Input
(* ===== verification/Forks.v ===== *)
(** * Fork activation

    [core/fork/forks.go] and [config/enableEpochs.go]: every consensus change is
    gated by an activation epoch of the node configuration.  The flag of a fork
    is recomputed for each confirmed epoch; [Validate] rejects schedules under
    which one change would run without another it relies on. *)

From S2P Require Import Prelude Common.

(** One name per gate of [core.ForkController]. *)
Inductive fork : Type :=
| ClaimKFI | ProcessorFlowITOPrice | FixStakingBuckets | KdaFpr | BigBucketsCompute
| FPRComputeAndKdaFeeFlow | FixDelegationSameEpoch | EnableSmartContracts | FixAuditChanges
| EpochRewardsV2 | FixAuditChangesV2 | FixMarketBuyOverflow | FixAuditChangesV3
| FixAuditChangesV4 | FixAuditChangesV5 | FixAuditChangesV6 | FixAuditChangesV7.

#[global] Instance fork_eq_dec : EqDecision fork.
Proof. solve_decision. Defined.

(** What the components see of the controller: which gates are open. *)
Definition ForkController : Type := fork -> bool.

(** Every gate open, the state of a node past the last scheduled fork. *)
Definition all_forks : ForkController := fun _ => true.

(** [config.EnableEpochs]: the activation epoch of each gate. *)
Definition EnableEpochs : Type := fork -> Z.

Record forkController : Type := {
  enableEpochs : EnableEpochs;
  flags : ForkController;
}.

(** [NewForkController]: all flags start unset. *)
Definition NewForkController (cfg : EnableEpochs) : forkController :=
  {| enableEpochs := cfg; flags := fun _ => false |}.

(** The accessors [ClaimKFI], ..., [FixAuditChangesV7]. *)
Definition IsSet (fc : forkController) (f : fork) : bool := flags fc f.

(** [FixAuditChangesV5InEpoch] and its V6 and V7 siblings. *)
Definition InEpoch (fc : forkController) (f : fork) (epoch : Z) : bool :=
  enableEpochs fc f <=? epoch.

Definition EpochConfirmed (fc : forkController) (epoch : Z) : forkController :=
  {| enableEpochs := enableEpochs fc; flags := fun f => enableEpochs fc f <=? epoch |}.

(** A node that has seen the given epochs confirmed, in order. *)
Definition run_epochs (fc : forkController) (epochs : list Z) : forkController :=
  foldl EpochConfirmed fc epochs.

(** [EnableEpochs.Validate]: true when the schedule is accepted. *)
Definition Validate (e : EnableEpochs) : bool :=
  negb (e EnableSmartContracts <? e ProcessorFlowITOPrice)
  && negb (negb (e FixMarketBuyOverflow =? 0) && (e FixAuditChangesV4 <=? e FixMarketBuyOverflow))
  && negb (negb (e FixAuditChangesV4 =? 0) && (e FixAuditChangesV5 <=? e FixAuditChangesV4))
  && negb (e FixAuditChangesV6 <? e BigBucketsCompute)
  && negb (negb (e FixAuditChangesV6 =? 0) && (e FixAuditChangesV7 <=? e FixAuditChangesV6)).

(** The gates that a validated schedule makes depend on one another: whenever
    the first is open so is the second. *)
Definition fork_requires : list (fork * fork) :=
  [ (EnableSmartContracts, ProcessorFlowITOPrice);
    (FixAuditChangesV6, BigBucketsCompute) ].

Lemma run_epochs_app fc l1 l2 : run_epochs fc (l1 ++ l2) = run_epochs (run_epochs fc l1) l2.
Proof. unfold run_epochs. by rewrite foldl_app. Qed.

Lemma run_epochs_schedule fc l : enableEpochs (run_epochs fc l) = enableEpochs fc.
Proof.
  revert fc. induction l as [|x l IH]; intros fc; [done|].
  unfold run_epochs in *. cbn. by rewrite IH.
Qed.

Lemma run_epochs_last fc l e f :
  IsSet (run_epochs fc (l ++ [e])) f = InEpoch fc f e.
Proof.
  rewrite run_epochs_app. unfold run_epochs at 1, IsSet, InEpoch. cbn.
  by rewrite run_epochs_schedule.
Qed.

(** ** Properties *)

(** Whatever epochs were confirmed before, after [EpochConfirmed e] every
    gate answers what its [InEpoch] variant answers for [e]; a gate that is open
    at [e] is open after any later confirmation, so a fork never un-activates
    while epochs advance. *)
Theorem fork_flags_follow_epoch (cfg : EnableEpochs) (l : list Z) (e e' : Z) (f : fork) :
  e <= e' ->
  IsSet (run_epochs (NewForkController cfg) (l ++ [e])) f = InEpoch (NewForkController cfg) f e /\
  (IsSet (run_epochs (NewForkController cfg) (l ++ [e])) f = true ->
   IsSet (run_epochs (NewForkController cfg) (l ++ [e; e'])) f = true).
Proof.
  intros He. split; [apply run_epochs_last|].
  change [e; e'] with ([e] ++ [e']). rewrite app_assoc, !run_epochs_last.
  unfold InEpoch. cbn. lia.
Qed.

Lemma fork_flags_follow_epoch_witness :
  exists cfg,
    IsSet (run_epochs (NewForkController cfg) ([1] ++ [5])) FixAuditChangesV6 = true /\
    IsSet (run_epochs (NewForkController cfg) ([1] ++ [5; 9])) FixAuditChangesV6 = true.
Proof.
  exists (fun _ => 4). split; [reflexivity|].
  apply (fork_flags_follow_epoch (fun _ => 4) [1] 5 9 FixAuditChangesV6); [lia|reflexivity].
Defined.

(** Under a schedule accepted by [Validate], at every confirmed epoch the
    smart-contract gate implies the accounts cache gate (so semi-fungible
    balances are persisted) and V6 implies the big-number APR arithmetic; and
    if the freeze gate has a configured epoch, the freeze window before V4 is
    not empty. *)
Theorem validated_schedule_dependencies (cfg : EnableEpochs) (l : list Z) (e : Z) :
  Validate cfg = true ->
  (forall f g, (f, g) ∈ fork_requires ->
     IsSet (run_epochs (NewForkController cfg) (l ++ [e])) f = true ->
     IsSet (run_epochs (NewForkController cfg) (l ++ [e])) g = true) /\
  (cfg FixMarketBuyOverflow <> 0 ->
   InEpoch (NewForkController cfg) FixMarketBuyOverflow (cfg FixMarketBuyOverflow) = true /\
   InEpoch (NewForkController cfg) FixAuditChangesV4 (cfg FixMarketBuyOverflow) = false).
Proof.
  unfold Validate. intros HV. repeat rewrite andb_true_iff in HV.
  destruct HV as [[[[H1 H2] H3] H4] H5]. split.
  - intros f g Hfg. rewrite !run_epochs_last. unfold InEpoch. cbn.
    unfold fork_requires in Hfg. rewrite !elem_of_cons in Hfg.
    destruct Hfg as [[= -> ->]|[[= -> ->]|Hnil]]; [lia|lia|by apply not_elem_of_nil in Hnil].
  - intros Hne. unfold InEpoch. cbn. lia.
Qed.

(** A schedule with every gate configured, used by the witnesses. *)
Definition example_schedule : EnableEpochs := fun f =>
  match f with
  | EnableSmartContracts => 6 | ProcessorFlowITOPrice => 3
  | FixMarketBuyOverflow => 8 | FixAuditChangesV4 => 9 | FixAuditChangesV5 => 10
  | FixAuditChangesV6 => 11 | FixAuditChangesV7 => 12 | _ => 1
  end.

Lemma validated_schedule_dependencies_witness :
  Validate example_schedule = true /\
  IsSet (run_epochs (NewForkController example_schedule) ([] ++ [7])) ProcessorFlowITOPrice = true.
Proof.
  split; [reflexivity|].
  refine (proj1 (validated_schedule_dependencies example_schedule [] 7 eq_refl)
            EnableSmartContracts _ _ eq_refl).
  apply list_elem_of_here.
Defined.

Action item
Give the number of lines in the entries that contain "activation", and add nothing.

Answer area
3